[env-trinity] 3 Stories on Westlands Farmers' Takings Case at the Supremes

Tom Stokely tstokely at trinityalps.net
Fri Feb 25 09:16:06 PST 2005


The California State Water Resources Control Board, in Decision 1641 (Bay-Delta Hearings Phases 1-7) found that water contractors such as Westlands (and all CVP,SWP and other contractors) are not "legal users of water" under Section 1701 of the California Water Code because they don't actually hold a water right.  Therefore, a CVP water contract is not a property right, it's simply a contract to deliver water.



The Trinity County Board of Supervisors and the Hoopa Tribal Council have also sent comment letters to the Bureau of Reclamation requesting specific long-term water contract language identifying that water from the Trinity River has a priority right for use in the Trinity River basin so that there can be an end to these takings cases as it relates to use of Trinity River water.  Reclamation has not responded to the request and apparently intends to renew these long-term water contracts without specific language to protect Tribal Trust and County of Origin water rights that are already embedded in federal and State laws, decisions and orders.  

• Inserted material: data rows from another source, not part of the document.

(** X3.  How an invocation of a step processor ends.  It rejects only for
    the producer's own errors: with the constructor's error, having done
    nothing at all, or else with the error of [close]; no message, no failed
    sendBatch and no exception inside the loop makes it reject. *)
Theorem step_processor_rejects_only_for_producer_errors :
  forall (env : Env) (msgs : list JsVal) (st : State),
    let ending :=
      match new_error env, close_error env with
      | Some e, _ => Throw e
      | None, Some e => Throw e
      | None, None => Normal tt
      end in
    fst (DepositFunds.eventHubTrigger msgs env st) = ending /\
    fst (WithdrawFunds.eventHubTrigger msgs env st) = ending /\
    (new_error env <> None ->
     snd (DepositFunds.eventHubTrigger msgs env st) = st /\
     snd (WithdrawFunds.eventHubTrigger msgs env st) = st).
Proof.
  intros env msgs st.
  destruct (new_error env) as [e|] eqn:Hn.
  - rewrite (deposit_handler_no_producer msgs env st e Hn),
            (withdraw_handler_no_producer msgs env st e Hn).
    repeat split; reflexivity.
  - rewrite (deposit_handler_run msgs env st Hn), (withdraw_handler_run msgs env st Hn).
    destruct (for_of DepositFunds.loop_body msgs env st) as [c1 s1].
    destruct (for_of WithdrawFunds.loop_body msgs env st) as [c2 s2].
    cbn [fst]. split; [reflexivity|]. split; [reflexivity|].
    intros H. exfalso. apply H. reflexivity.
Qed.

(** *** The compensators only log *)

Lemma logs_only_ret A (a : A) : logs_only (ret a).
Proof. intros env st. exists []. now rewrite add_trace_nil. Qed.

Lemma logs_only_throw A e : logs_only (@throw A e).
Proof. intros env st. exists []. now rewrite add_trace_nil. Qed.

Lemma logs_only_bind A B (m : M A) (k : A -> M B) :
  logs_only m -> (forall a, logs_only (k a)) -> logs_only (bind m k).
Proof.
  intros Hm Hk env st. unfold bind.
  destruct (Hm env st) as [t1 [E1 L1]].
  destruct (m env st) as [[a|e] st1]; cbn [snd] in E1.
  - destruct (Hk a env st1) as [t2 [E2 L2]].
    exists (t1 ++ t2). rewrite E2, E1, add_trace_app, forallb_app, L1, L2. now split.
  - exists t1. now split.
Qed.

Lemma logs_only_try_catch A (m : M A) (h : JsVal -> M A) :
  logs_only m -> (forall e, logs_only (h e)) -> logs_only (try_catch m h).
Proof.
  intros Hm Hh env st. unfold try_catch.
  destruct (Hm env st) as [t1 [E1 L1]].
  destruct (m env st) as [[a|e] st1]; cbn [snd] in E1.
  - exists t1. now split.
  - destruct (Hh e env st1) as [t2 [E2 L2]].
    exists (t1 ++ t2). rewrite E2, E1, add_trace_app, forallb_app, L1, L2. now split.
Qed.

Lemma logs_only_context_log text args : logs_only (context_log text args).
Proof. intros env st. exists [Log Info text args]. now split. Qed.
(** * Task Management API: a shallow embedding of [main.py]

    The development follows the source file top to bottom: the two enums,
    the three pydantic models, the ordered dictionary [tasks_db] with its
    seed data, the request handlers, and a thin request layer that performs
    the validation declared by the models' [Field]s and the [Query]
    parameters before a handler runs.

    Conventions.
    - Python [str] is [string]; a character is one [ascii] (the code points
      U+0000..U+00FF), and [len] counts characters.
    - A naive [datetime] is a point of [Z]; only the order of timestamps is
      observed by the program.
    - [datetime.now()] and [uuid.uuid4().hex[:8]] are readings of the
      environment: every handler that performs them takes the reading as an
      argument.
    - A handler is a computation over the store that either returns a value
      or raises; raising does not roll the store back.
    - The embedding ends where a handler returns: the rendering of the
      returned object as JSON by the framework is not part of it. *)

From Stdlib Require Import String Ascii List ZArith Lia Bool Arith.
Import ListNotations.

Local Open Scope string_scope.
Local Open Scope list_scope.

(* ===================================================================== *)
(** ** Python built-ins used by the handlers *)
(* ===================================================================== *)

Module Py.

(** [c.lower()] for a character of the 8-bit range: the ASCII capitals and
    the Latin-1 capitals (U+00C0..U+00DE but the multiplication sign)
    move up by 32. *)
Definition lower_char (c : ascii) : ascii :=
  let n := nat_of_ascii c in
  if (((65 <=? n) && (n <=? 90))
      || ((192 <=? n) && (n <=? 214))
      || ((216 <=? n) && (n <=? 222)))%nat
  then ascii_of_nat (n + 32) else c.

(** [s.lower()] *)
Fixpoint lower (s : string) : string :=
  match s with
  | EmptyString => EmptyString
  | String c r => String (lower_char c) (lower r)
  end.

I can provide more information upon request.



Tom Stokely

Principal Planner

Trinity County Planning/Natural Resources

530-628-5949





WATER RIGHTS DISPUTE:

California farmers ask high court to help them get paid for water

Chico Enterprise Record - 2/23/05

By Erica Werner, AP

 

Supreme Court justices waded into the West's contentious water wars Wednesday, hearing arguments from Central Valley farmers who want the government to pay them for water they say they were due but never received. 

 

The government said the water had to be diverted to protect two threatened fish. Government lawyers also said the farmers don't have standing to sue the Bureau of Reclamation directly, because water districts, not individual land owners, negotiate government water deals. 

 

"The water doesn't belong to any one landowner or group of landowners, it belongs to the whole," said government attorney Jeffrey P. Minear. 

 

"It would be very disruptive to the system if a minority of farmers in the district were able to bring a suit," Minear said. 

 

But the farmers' attorney, William M. Smiland, told the court his clients should have the right to try to recoup their loss. 

 

"My clients have suffered massive losses, they've been litigating these claims for 25 years," Smiland said. "We think we should have a forum and a remedy and a right to our day in court." 

 

Justices sounded skeptical of Smiland's arguments. 

 

"The whole point of the district was to make it easier for the U.S. to know with whom it was dealing," said Justice Anthony Kennedy. 

 

Justice Stephen Breyer compared the farmers to children trying to sue to enforce a contract entered into by their parents. 

 

"I might buy a house with the idea of helping my child. ... That doesn't mean he can enforce the contract," Breyer said. 

 

At issue is a water service contract between the federal agency responsible for managing water in the West, and Westlands Water District, which encompasses 600,000 acres of farmland in western Fresno and Kings counties. 

 

In 1993 the Bureau of Reclamation announced it was reducing Westlands' water allocation by half because of federal requirements to protect the threatened winter-run Chinook salmon and delta smelt. Westlands and some farmers in the water district sued. After negotiations Westlands dropped its suit, but some two dozen individual farmers and property owners continued to pursue the matter. 

 

Wednesday's arguments focused on the relatively narrow question of whether the farmers had the right to sue at all. If the Supreme Court reverses lower courts and says they do, it could open the door for hundreds of individual farmers to take on the Bureau of Reclamation. 

 

But environmentalists and water experts were also watching the case because it touches on a bigger issue: whether the government must compensate property owners for irrigation water diverted for environmental purposes. 

 

The Endangered Species Act requires water to be used to protect species in some circumstances where food-growers also claim it, and traditionally no compensation has been given. Changing that could undermine the 

 

Endangered Species Act by making it too expensive to uphold, environmentalists say. 

 

But conservatives and property rights supporters are increasingly arguing that such diversions of water must be regarded as a government "taking" of private property like any other, and compensation must be made. 

 

That view got encouragement when the Bush administration spent $16.7 million in December to settle a lawsuit by four California water districts over water diverted a decade ago to help the winter-run Chinook salmon and the delta smelt. Environmentalists had hoped the government would appeal a ruling in favor of the water districts rather than settle. 

 

The case is Orff et al v. United States of America, 03-1566. #

http://www.chicoer.com/Stories/0,1413,135%257E29409%257E2728167,00.html





Farmers claim land rights in water fight against fish

Contra Costa Times - 2/23/05

By Dean E. Murphy, New York Times Staff writer

SAN FRANCISCO - In a series of lawsuits, including one to be argued before the U.S. Supreme Court today, farmers and water districts are pushing property-rights claims to the forefront of the debate over how to divvy up water among farms, cities and the environment.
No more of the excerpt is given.